(** What a round of the history view does. *)
Lemma history_body_cases : forall st c,
  at_boundary t (h_i st) ->
  nth_error t (h_i st) = Some c ->
  exists st' piece rest,
    history_body shortcuts plugins t st = Return st'
    /\ h_result st' = h_result st ++ piece
    /\ (h_i st < h_i st' <= length t)%nat
    /\ at_boundary t (h_i st')
    /\ h_i st' = (if is_delim c then S (h_i st)
                  else scan_right (skipn (h_i st) t) false (h_i st))
    /\ skipn (h_i st') t = rest
    /\ forall b, Shown shortcuts plugins rest b ->
                 Shown shortcuts plugins (skipn (h_i st) t) (piece ++ b).
Proof.
  intros st c Hb Hc.
  assert (Hi : (h_i st < length t)%nat)
    by (apply nth_error_Some; rewrite Hc; discriminate).
  unfold history_body.
  destruct (_collect_prefixes plugins) as [[normal_prefixes path_like] po].
  rewrite Hc. destruct (is_delim c) eqn:Hd.
  - eexists _, [plain_char None c], _. cbn [h_i h_result].
    split; [reflexivity|]. cbn [h_i h_result].
    split; [reflexivity|]. split; [lia|].
    assert (Hskip : skipn (h_i st) t = c :: skipn (S (h_i st)) t).
    { rewrite <- (firstn_skipn (h_i st) t) in Hc at 1.
      rewrite nth_error_app2 in Hc by (rewrite length_firstn; lia).
      rewrite length_firstn, Nat.min_l, Nat.sub_diag in Hc by lia.
      destruct (skipn (h_i st) t) as [|x r] eqn:E; [discriminate|].
      cbn [nth_error] in Hc. injection Hc as ->.
      replace (S (h_i st)) with (1 + h_i st)%nat by lia.
      rewrite <- skipn_skipn, E. reflexivity. }
    split; [|split; [reflexivity|split; [reflexivity|]]].
    + right. left. exists (firstn (h_i st) t), c. split; [|exact Hd].
      rewrite <- (firstn_skipn (h_i st) t) at 1. rewrite Hskip.
      replace (firstn (h_i st) t ++ c :: skipn (S (h_i st)) t)
        with ((firstn (h_i st) t ++ [c]) ++ skipn (S (h_i st)) t)
        by (rewrite <- app_assoc; reflexivity).
      replace (S (h_i st)) with (length (firstn (h_i st) t ++ [c])) at 1
        by (rewrite length_app, length_firstn; simpl; lia).
      rewrite firstn_app, Nat.sub_diag, firstn_all. cbn [firstn].
      apply app_nil_r.
    + intros b Hshown. rewrite Hskip. cbn [app].
      apply Shown_plain. exact Hshown.
  - destruct (history_token (h_i st) c Hb Hc Hd)
      as (tok & end_ & Hrange & Hend & Hskip & Htok & Hbounds & Hrest & Hb').
    rewrite Hrange, Htok.
    destruct (text_in (c :: tok) shortcuts) eqn:Hs;
      [|destruct (startswith [AT] (c :: tok)
                  && (any_startswith (c :: tok) normal_prefixes
                      || any_startswith (c :: tok) path_like)) eqn:Ht].
    + eexists _, [make_pill_attachment (c :: tok)], _. cbn [h_i h_result].
      split; [reflexivity|]. cbn [h_i h_result].
    split; [reflexivity|]. split; [lia|].
      split; [exact Hb'|]. split; [exact Hend|]. split; [reflexivity|].
      intros b Hshown. rewrite Hskip.
      apply Shown_pill; auto.
    + destruct (display_string_for_tag_returns (c :: tok) plugins)
        as [label Hlabel].
      rewrite Hlabel. cbn [bind].
      eexists _, [make_pill_attachment label], _. cbn [h_i h_result].
      split; [reflexivity|]. cbn [h_i h_result].
    split; [reflexivity|]. split; [lia|].
      split; [exact Hb'|]. split; [exact Hend|]. split; [reflexivity|].
      intros b Hshown. rewrite Hskip.
      apply andb_prop in Ht. destruct Ht as [Hat _].
      apply Shown_pill; auto.
    + eexists _, (plain_run None (c :: tok)), _. cbn [h_i h_result].
      split; [reflexivity|]. cbn [h_i h_result].
    split; [reflexivity|]. split; [lia|].
      split; [exact Hb'|]. split; [exact Hend|]. split; [reflexivity|].
      intros b Hshown. rewrite Hskip.
      apply Shown_plain_run. exact Hshown.
Qed.
(** * Giveaway draw: the participant parser and the draw state machine

    A shallow embedding of [src/components/GiveawayDraw.tsx] and the
    properties of its parser ([parseParticipants]), of its event handlers
    ([handleParticipantsSubmit], [drawWinner], [resetDraw], [clearAll]) and
    of the controls that invoke them.

    JavaScript strings are sequences of UTF-16 code units, JavaScript
    numbers are IEEE 754 doubles: both are modelled with integers, the
    rounding written out. *)

From Stdlib Require Import ZArith NArith Lia Bool List Ascii String.
From Stdlib Require Import DecimalString DecimalN DecimalPos DecimalFacts.
From stdpp Require Import base tactics option list numbers.

Import ListNotations.
Local Open Scope bool_scope.

(* ================================================================== *)
(** * Part I: definitions *)
(* ================================================================== *)

(** ** JavaScript strings *)

Module JSString.

(** A UTF-16 code unit. *)
Definition char := N.
Definition jsstring := list char.

(** A string literal of the source, for Basic Latin text. *)
Definition lit (s : string) : jsstring :=
  List.map N_of_ascii (list_ascii_of_string s).

Definition hyphen : char := 45%N.
Definition newline : char := 10%N.

(** [\d] *)
Definition is_digit (c : char) : bool := ((48 <=? c) && (c <=? 57))%N.

(** LineTerminator: LF, CR, LS, PS. The regular expression's [.] is every
    code unit but these. *)
Definition is_line_terminator (c : char) : bool :=
  ((c =? 10) || (c =? 13) || (c =? 0x2028) || (c =? 0x2029))%N.

Definition is_dot (c : char) : bool := negb (is_line_terminator c).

------------------------------------------------------------------------

YOUR INSTRUCTIONS: Looking at the records above, which lines contain "Hlabel"? Copy those lines.

RESULT OF THE TASK:
        as [label Hlabel].
      rewrite Hlabel. cbn [bind].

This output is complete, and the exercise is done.